Assembly Bill No. 2426

Despite Scott being pessimistic about the movement's effectiveness in the United States, several law amendments were proposed, particularly in the state of California. Signed in September 2024, Californian law AB 2426 forces sellers of digital goods to specify what a consumer receives after making a transaction. Under the new law, sellers of digital goods must state that the purchaser is receiving a license next to the "buy" or "purchase" button. However, the law does not forbid the use of the words "buy" or "purchase". The law does not extend to games that can be played offline permanently. The law came into effect on January 1, 2025. Various sources attributed the law's signing to SKG's impact. In October 2024, Steam added a disclaimer that a game purchase only grants a license. GOG.com, a DRM-free storefront, responded to the law by posting a concept of a checkout banner on X which says that GOG's offline game installers "cannot be taken away".

==== California AB-1921 - Protect Our Games Act ====
In February 2026, the AB-1921, the Protect Our Games Act, was introduced in the California legislature.
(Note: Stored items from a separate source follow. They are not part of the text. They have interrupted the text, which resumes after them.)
(** C7, as the code has it. An [output_type] that is not one of the four
    signed integer types is not rejected: quantisation is skipped and the
    call behaves exactly as with [float32]. *)
Theorem unrecognized_output_type (audio : list sample) (r : Z)
    (t : option Z) (dither preemph scale : option sample) (o : np.dtype)
    (quiet : bool) :
  is_int_type o = false ->
  prep_audio resample_poly random fmt cast_invalid
    audio r t dither preemph scale o quiet =
  prep_audio resample_poly random fmt cast_invalid
    audio r t dither preemph scale np.float32 quiet.
Proof.
  intro Ho. unfold prep_audio, quantize. rewrite Ho. reflexivity.
Qed.

(** The quantiser on a real sample whose scaled, rounded value the integer
    type can hold. *)
Lemma quantize1_real (o : np.dtype) (v : Q) :
  let z := rintQ (Qred (inject_Z (round_int (precision fmt)
                                    (np.iinfo_max o)) * v)) in
  np.iinfo_min o <= z <= np.iinfo_max o ->
  quantize1 fmt cast_invalid o (Fin v) = z.
Proof.
  intros z Hz. unfold quantize1, float_of_int.
  cbn [fmul np.rint astype Qnum Qden inject_Z]. fold z.
  rewrite Z.quot_1_r.
  destruct Hz as [Hlo Hhi].
  apply Z.leb_le in Hlo, Hhi. now rewrite Hlo, Hhi.
Qed.

Lemma int_type_limits (o : np.dtype) :
  is_int_type o = true ->
  0 <= np.iinfo_max o /\ np.iinfo_min o = - np.iinfo_max o - 1.
Proof.
  destruct o; cbn; intro H; try discriminate; lia.
Qed.

(** On a sample of magnitude at most one, when the type's maximum is a
    number of the floating format: the product is rounded, no cast goes
    out of range, and the value stays within the maximum on both sides. *)
Lemma quantize1_unit (o : np.dtype) (v : Q) :
  is_int_type o = true ->
  round_int (precision fmt) (np.iinfo_max o) = np.iinfo_max o ->
  (- 1 <= v <= 1)%Q ->
  quantize1 fmt cast_invalid o (Fin v) =
  rintQ (Qred (inject_Z (np.iinfo_max o) * v)) /\
  - np.iinfo_max o <= quantize1 fmt cast_invalid o (Fin v)
                   <= np.iinfo_max o.
Proof.
  intros Ho Hrep Hv.
  destruct (int_type_limits o Ho) as [Hpos Hmin].
  pose proof (scaled_rint_bounds (np.iinfo_max o) v Hpos Hv) as Hb.
  rewrite quantize1_real by (cbv zeta; rewrite Hrep; lia).
  rewrite Hrep. split; [reflexivity|exact Hb].
Qed.

(** The integer types whose maximum is a number of the floating format:
    all but [int64], and for [binary32] all but [int64] and [int32]. *)
Lemma iinfo_max_exact (o : np.dtype) :
  is_int_type o = true ->
  (round_int (precision fmt) (np.iinfo_max o) = np.iinfo_max o <->
   o <> np.int64 /\ (fmt = binary32 -> o <> np.int32)).
Proof.
  destruct o; cbn [is_int_type]; intro H; try discriminate;
    destruct fmt; vm_compute; split;
    try (intros _; split; [discriminate|intro; discriminate]);
    try (intros _; split; discriminate);
    try discriminate;
    try (intros [Ha Hb]; first [now elim Ha | now elim Hb]).
Qed.

(** Where the type's maximum is a number of the array's floating format
    (for [binary64]: [int8], [int16], [int32]) and [|v| <= 1], the quantiser
    is odd, its value is within the type's positive maximum on both sides,
    and the type's most negative value is not produced. *)
Lemma quantize_odd (o : np.dtype) (v : Q) :
  is_int_type o = true ->
  round_int (precision fmt) (np.iinfo_max o) = np.iinfo_max o ->
  (- 1 <= v <= 1)%Q ->
  quantize1 fmt cast_invalid o (fneg (Fin v)) =
  - quantize1 fmt cast_invalid o (Fin v) /\
  - np.iinfo_max o <= quantize1 fmt cast_invalid o (Fin v)
                   <= np.iinfo_max o /\
  quantize1 fmt cast_invalid o (Fin v) <> np.iinfo_min o.
Proof.
  intros Ho Hrep Hv.
  destruct (int_type_limits o Ho) as [Hpos Hmin].
  assert (Hv' : (- 1 <= - v <= 1)%Q) by (destruct Hv; split; lra).
  destruct (quantize1_unit o v Ho Hrep Hv) as [Hq Hb].
  destruct (quantize1_unit o (- v) Ho Hrep Hv') as [Hq' _].
  cbn [fneg]. split; [|split; [exact Hb|lia]].
  rewrite Hq', Hq. apply scaled_rint_odd.
Qed.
Initially proposed by California State Assembly member Chris Ward, the bill would require publishers to inform consumers 60 days in advance about a game ending support and to provide clear information about the game's functionality after its end-of-life, with exclusions for subscription-based or free-to-play games, and for games that can already be played offline. The bill would also prohibit companies from selling a game two months before their discontinuation and require them to provide either a patch for the game to function independently of the publisher's servers, a separate version of the game that operates autonomously in the same vein or a full product return. The bill would affect all games published in California released after January 1, 2027.

In June 2026, Ward stated that the bill, despite only being valid in California, could still affect the entire U.S. video game market due to the California effect, "because California is such a large market, companies often choose to adjust their practices nationwide rather than create state-specific systems." He also noted the difficulty of enforcing the law on game publishers, noting that larger companies engaging in deliberate systemic non-compliance could face harsher penalties.

A committee hearing was scheduled for April 16, 2026. Another hearing occurred on May 14, chaired by state assembly representative Buffy Wicks, during which the California State Assembly's Committee on Appropriations reviewed the bill, with 11 votes in favour, two votes against, and two abstained voters. The assembly passed the bill on May 29, 2026, on a 43-16 vote, and it was sent to the California Senate's Business, Professions and Economic Development committee to pass. Out of the 11 politicians, four voted for, three against and four abstained; this was not enough to secure the bill, being three votes away from a required supermajority.

=== Brazil ===
In July 2026, Brazilian federal deputy Jandira Feghali proposed a bill that aims to preserve online-only games, directly inspired by the Stop Killing Games movement, according to Push Square. The bill would require publishers to inform consumers about the reliance on online servers, state a minimum support period of at least two years and notify about the shutdown 180 days in advance. Additionally, upon the discontinuation of a game, publishers would be mandated to either release a patch for offline support, provide tools for hosting private servers or reimburse players based on their time spent within the game. Another federal deputy Erika Hilton requested an investigation into Sony Interactive Entertainment after their announcement to stop producing physical discs for the PlayStation 5 from January 2028, stating that the decision does not address countries with limited Internet access and could potentially violate Brazil's Consumer Protection Code.